··· Excerpted records

Definition pattern (t : text) (sensitive : bool) : result Regex :=
  match regex_build (negb sensitive) (lit "(*LIMIT_MATCH=100000)(*LIMIT_DEPTH=1000)" ++ t) with
  | Ok r => Ok r
  | Err error => Err ("Invalid PCRE2 pattern: " ++ error)
  end.
Definition normalized (s : text) o : text :=
  if is_ascii s then (if sensitive o then s else to_ascii_lowercase s)
  else
    let s := if diacritics o then to_nfc s else strip_marks s in
    if sensitive o then s else fold s.
Definition word_class o : text :=
  match target o with
  | Some TContent => lit "\p{L}\p{N}\p{M}_"
  | _ => lit "\p{L}\p{N}\p{M}"
  end.
(** The pattern text: the source, its anchors and its word boundaries. *)
Definition regex_source (s : text) o (wildcard : bool) : text :=
  let source := if diacritics o then to_nfc s else strip_marks s in
  let source := if wildcard then wildcard_pattern source else source in
  let source :=
    if whole o then lit "\A(?:" ++ source ++ lit ")\z"
    else
      let source := if start o then lit "\A(?:" ++ source ++ lit ")" else source in
      let source := if end_ o then lit "(?:" ++ source ++ lit ")\z" else source in
      let source :=
        if prefix o then lit "(?<![" ++ word_class o ++ lit "])(?:" ++ source ++ lit ")" else source in
      if suffix o then lit "(?:" ++ source ++ lit ")(?![" ++ word_class o ++ lit "])" else source in
  (if dot_all o then lit "(?s)" else []) ++ (if multiline o then lit "(?m)" else []) ++ source.
Definition matcher_new (s : text) o (wildcard : bool) : result TextMatcher :=
  regex_ ←
    (if regex o || wildcard then Some <$> pattern (regex_source s o wildcard) (sensitive o)
     else Ok None);
  Ok {| needle := normalized s o; finder := finder_new (utf8 (normalized s o));
        candidate_needle := fold_search s; matcher_regex := regex_; options := o |}.

(** ** Atoms *)

Section atoms.
Context {B : Type}.

Definition restrict_type (query : Query B) (is_dir : option bool) : Query B :=
  match is_dir with
  | Some dir => QAnd [QTerm (TIsDir dir); query]
  | None => query
  end.

Definition is_plain o : bool :=
  negb (regex o) && negb (diacritics o) && negb (sensitive o) && negb (prefix o) &&
  negb (suffix o) && negb (whole o) && negb (start o) && negb (end_ o).
Definition is_wildcard (s : text) o (target : TextTarget) : bool :=
  negb (regex o) && wildcards o && (contains_char 42 s || contains_char 63 s) &&
  match target with TContent => false | _ => true end.
Definition text_query (s : text) o (target : TextTarget) : result (Query B) :=
  let o := set_target target o in
  if is_plain o && negb (is_wildcard s o target) then
    let needle := fold_search s in
    match target with
    | TField field => Ok (QTerm (TText field needle (finder_new (utf8 needle)) (sensitive o)))
    | TContent => Ok (QTerm (TContentText needle (sensitive o)))
    | TProperty key =>
      if negb (sensitive o) then Ok (QTerm (TPropertyText key needle))
      else matcher ← matcher_new s o false; Ok (QTerm (TMatched target matcher))
    | TExtension => matcher ← matcher_new s o false; Ok (QTerm (TMatched target matcher))
    end
  else matcher ← matcher_new s o (is_wildcard s o target); Ok (QTerm (TMatched target matcher)).

(** [literal_from.is_some_and(|offset| original.len() - s.len() >= offset)]:
    the rest [s] of the atom is quoted text. *)
Definition in_literal (original s : text) (literal_from : option nat) : bool :=
  match literal_from with
  | Some offset => offset <=? byte_len original - byte_len s
  | None => false
  end.

(** How the prefix loop leaves: with the query, or with the state after it. *)
Inductive atom_scan :=
| Return (r : result (Query B))
| Break (s : text) (o : MatchOptions) (is_dir : option bool).
(** Each turn drops a key and its colon, so one more than the length of the
    atom is enough fuel ([atom_prefix_fuel]). *)
Fixpoint atom_prefix (fuel : nat) (original : text) (literal_from : option nat)
    (s : text) o (is_dir : option bool) : atom_scan :=
  match fuel with
  | O => Break s o is_dir
  | S fuel =>
    if in_literal original s literal_from then Break s o is_dir
    else match split_once (lit ":") s with
         | None => Break s o is_dir
         | Some (key, val) =>
           match relation_kind (keyword key) with
           | Some (recursive, kind) =>
             Return (inner ← text_query val o (TField (field o));
                     Ok (restrict_type (QTerm (TRelated recursive (restrict_type inner kind))) is_dir))
           | None =>
             match modifier o key with
             | Some o => atom_prefix fuel original literal_from val o is_dir
             | None =>
               let k := keyword key in
               if is_lit k "file" then atom_prefix fuel original literal_from val o (Some false)
               else if is_any k ["folder"; "dir"] then
                 atom_prefix fuel original literal_from val o (Some true)
               else if is_lit k "extension" then Break val (set_target TExtension o) is_dir
               else if is_lit k "ext" && regex o then
                 Break val (set_flag FWhole true (set_target TExtension o)) is_dir
               else if is_lit k "content" then Break val (set_target TContent o) is_dir
               else if text_property k then Break val (set_target (TProperty (keyword k)) o) is_dir
               else Break s o is_dir
             end
           end
         end
  end.

Definition trim_dots (v : text) : text := trim_start_matches (N.eqb 46) v.
Definition type_term (val : text) : result (Term B (Query B)) :=
  let v := to_ascii_lowercase val in
  if is_lit v "file" then Ok (TIsDir false)
  else if is_any v ["folder"; "directory"] then Ok (TIsDir true)
  else if is_any v ["symlink"; "link"] then Ok TIsSymlink
  else Err "type: accepts file, folder, or symlink".
Definition attribute (c : N) : result (Query B) :=
  let c := to_ascii_lowercase_char c in
  if (c =? 104)%N then Ok (QTerm THidden)
  else if (c =? 108)%N then Ok (QTerm TIsSymlink)
  else Err "attrib: supports macOS hidden (h) and symlink (l); use flags: for native flags".
Definition native_flag (name : text) : result N :=
  let k := keyword name in
  (if is_lit k "hidden" then Ok 0x8000
   else if is_lit k "immutable" then Ok (N.lor 0x0002 0x00020000)
   else if is_lit k "append" then Ok (N.lor 0x0004 0x00040000)
   else if is_lit k "nodump" then Ok 0x0001
   else if is_lit k "compressed" then Ok 0x0020
   else if is_any k ["dataless"; "placeholder"] then Ok 0x40000000
   else Err ("Unsupported native flag '" ++ show name ++ "'"))%N.
Fixpoint native_flags (names : list text) (flags : N) : result N :=
  match names with
  | [] => Ok flags
  | name :: names => flag ← native_flag name; native_flags names (N.lor flags flag)
  end.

······

Your goal — Output the data once more, exactly as it appears above.

Result for this task —
Definition pattern (t : text) (sensitive : bool) : result Regex :=
  match regex_build (negb sensitive) (lit "(*LIMIT_MATCH=100000)(*LIMIT_DEPTH=1000)" ++ t) with
  | Ok r => Ok r
  | Err error => Err ("Invalid PCRE2 pattern: " ++ error)
  end.
Definition normalized (s : text) o : text :=
  if is_ascii s then (if sensitive o then s else to_ascii_lowercase s)
  else
    let s := if diacritics o then to_nfc s else strip_marks s in
    if sensitive o then s else fold s.
Definition word_class o : text :=
  match target o with
  | Some TContent => lit "\p{L}\p{N}\p{M}_"
  | _ => lit "\p{L}\p{N}\p{M}"
  end.
(** The pattern text: the source, its anchors and its word boundaries. *)
Definition regex_source (s : text) o (wildcard : bool) : text :=
  let source := if diacritics o then to_nfc s else strip_marks s in
  let source := if wildcard then wildcard_pattern source else source in
  let source :=
    if whole o then lit "\A(?:" ++ source ++ lit ")\z"
    else
      let source := if start o then lit "\A(?:" ++ source ++ lit ")" else source in
      let source := if end_ o then lit "(?:" ++ source ++ lit ")\z" else source in
      let source :=
        if prefix o then lit "(?<![" ++ word_class o ++ lit "])(?:" ++ source ++ lit ")" else source in
      if suffix o then lit "(?:" ++ source ++ lit ")(?![" ++ word_class o ++ lit "])" else source in
  (if dot_all o then lit "(?s)" else []) ++ (if multiline o then lit "(?m)" else []) ++ source.
Definition matcher_new (s : text) o (wildcard : bool) : result TextMatcher :=
  regex_ ←
    (if regex o || wildcard then Some <$> pattern (regex_source s o wildcard) (sensitive o)
     else Ok None);
  Ok {| needle := normalized s o; finder := finder_new (utf8 (normalized s o));
        candidate_needle := fold_search s; matcher_regex := regex_; options := o |}.

(** ** Atoms *)

Section atoms.
Context {B : Type}.

Definition restrict_type (query : Query B) (is_dir : option bool) : Query B :=
  match is_dir with
  | Some dir => QAnd [QTerm (TIsDir dir); query]
  | None => query
  end.

Definition is_plain o : bool :=
  negb (regex o) && negb (diacritics o) && negb (sensitive o) && negb (prefix o) &&
  negb (suffix o) && negb (whole o) && negb (start o) && negb (end_ o).
Definition is_wildcard (s : text) o (target : TextTarget) : bool :=
  negb (regex o) && wildcards o && (contains_char 42 s || contains_char 63 s) &&
  match target with TContent => false | _ => true end.
Definition text_query (s : text) o (target : TextTarget) : result (Query B) :=
  let o := set_target target o in
  if is_plain o && negb (is_wildcard s o target) then
    let needle := fold_search s in
    match target with
    | TField field => Ok (QTerm (TText field needle (finder_new (utf8 needle)) (sensitive o)))
    | TContent => Ok (QTerm (TContentText needle (sensitive o)))
    | TProperty key =>
      if negb (sensitive o) then Ok (QTerm (TPropertyText key needle))
      else matcher ← matcher_new s o false; Ok (QTerm (TMatched target matcher))
    | TExtension => matcher ← matcher_new s o false; Ok (QTerm (TMatched target matcher))
    end
  else matcher ← matcher_new s o (is_wildcard s o target); Ok (QTerm (TMatched target matcher)).

(** [literal_from.is_some_and(|offset| original.len() - s.len() >= offset)]:
    the rest [s] of the atom is quoted text. *)
Definition in_literal (original s : text) (literal_from : option nat) : bool :=
  match literal_from with
  | Some offset => offset <=? byte_len original - byte_len s
  | None => false
  end.

(** How the prefix loop leaves: with the query, or with the state after it. *)
Inductive atom_scan :=
| Return (r : result (Query B))
| Break (s : text) (o : MatchOptions) (is_dir : option bool).
(** Each turn drops a key and its colon, so one more than the length of the
    atom is enough fuel ([atom_prefix_fuel]). *)
Fixpoint atom_prefix (fuel : nat) (original : text) (literal_from : option nat)
    (s : text) o (is_dir : option bool) : atom_scan :=
  match fuel with
  | O => Break s o is_dir
  | S fuel =>
    if in_literal original s literal_from then Break s o is_dir
    else match split_once (lit ":") s with
         | None => Break s o is_dir
         | Some (key, val) =>
           match relation_kind (keyword key) with
           | Some (recursive, kind) =>
             Return (inner ← text_query val o (TField (field o));
                     Ok (restrict_type (QTerm (TRelated recursive (restrict_type inner kind))) is_dir))
           | None =>
             match modifier o key with
             | Some o => atom_prefix fuel original literal_from val o is_dir
             | None =>
               let k := keyword key in
               if is_lit k "file" then atom_prefix fuel original literal_from val o (Some false)
               else if is_any k ["folder"; "dir"] then
                 atom_prefix fuel original literal_from val o (Some true)
               else if is_lit k "extension" then Break val (set_target TExtension o) is_dir
               else if is_lit k "ext" && regex o then
                 Break val (set_flag FWhole true (set_target TExtension o)) is_dir
               else if is_lit k "content" then Break val (set_target TContent o) is_dir
               else if text_property k then Break val (set_target (TProperty (keyword k)) o) is_dir
               else Break s o is_dir
             end
           end
         end
  end.

Definition trim_dots (v : text) : text := trim_start_matches (N.eqb 46) v.
Definition type_term (val : text) : result (Term B (Query B)) :=
  let v := to_ascii_lowercase val in
  if is_lit v "file" then Ok (TIsDir false)
  else if is_any v ["folder"; "directory"] then Ok (TIsDir true)
  else if is_any v ["symlink"; "link"] then Ok TIsSymlink
  else Err "type: accepts file, folder, or symlink".
Definition attribute (c : N) : result (Query B) :=
  let c := to_ascii_lowercase_char c in
  if (c =? 104)%N then Ok (QTerm THidden)
  else if (c =? 108)%N then Ok (QTerm TIsSymlink)
  else Err "attrib: supports macOS hidden (h) and symlink (l); use flags: for native flags".
Definition native_flag (name : text) : result N :=
  let k := keyword name in
  (if is_lit k "hidden" then Ok 0x8000
   else if is_lit k "immutable" then Ok (N.lor 0x0002 0x00020000)
   else if is_lit k "append" then Ok (N.lor 0x0004 0x00040000)
   else if is_lit k "nodump" then Ok 0x0001
   else if is_lit k "compressed" then Ok 0x0020
   else if is_any k ["dataless"; "placeholder"] then Ok 0x40000000
   else Err ("Unsupported native flag '" ++ show name ++ "'"))%N.
Fixpoint native_flags (names : list text) (flags : N) : result N :=
  match names with
  | [] => Ok flags
  | name :: names => flag ← native_flag name; native_flags names (N.lor flags flag)
  end.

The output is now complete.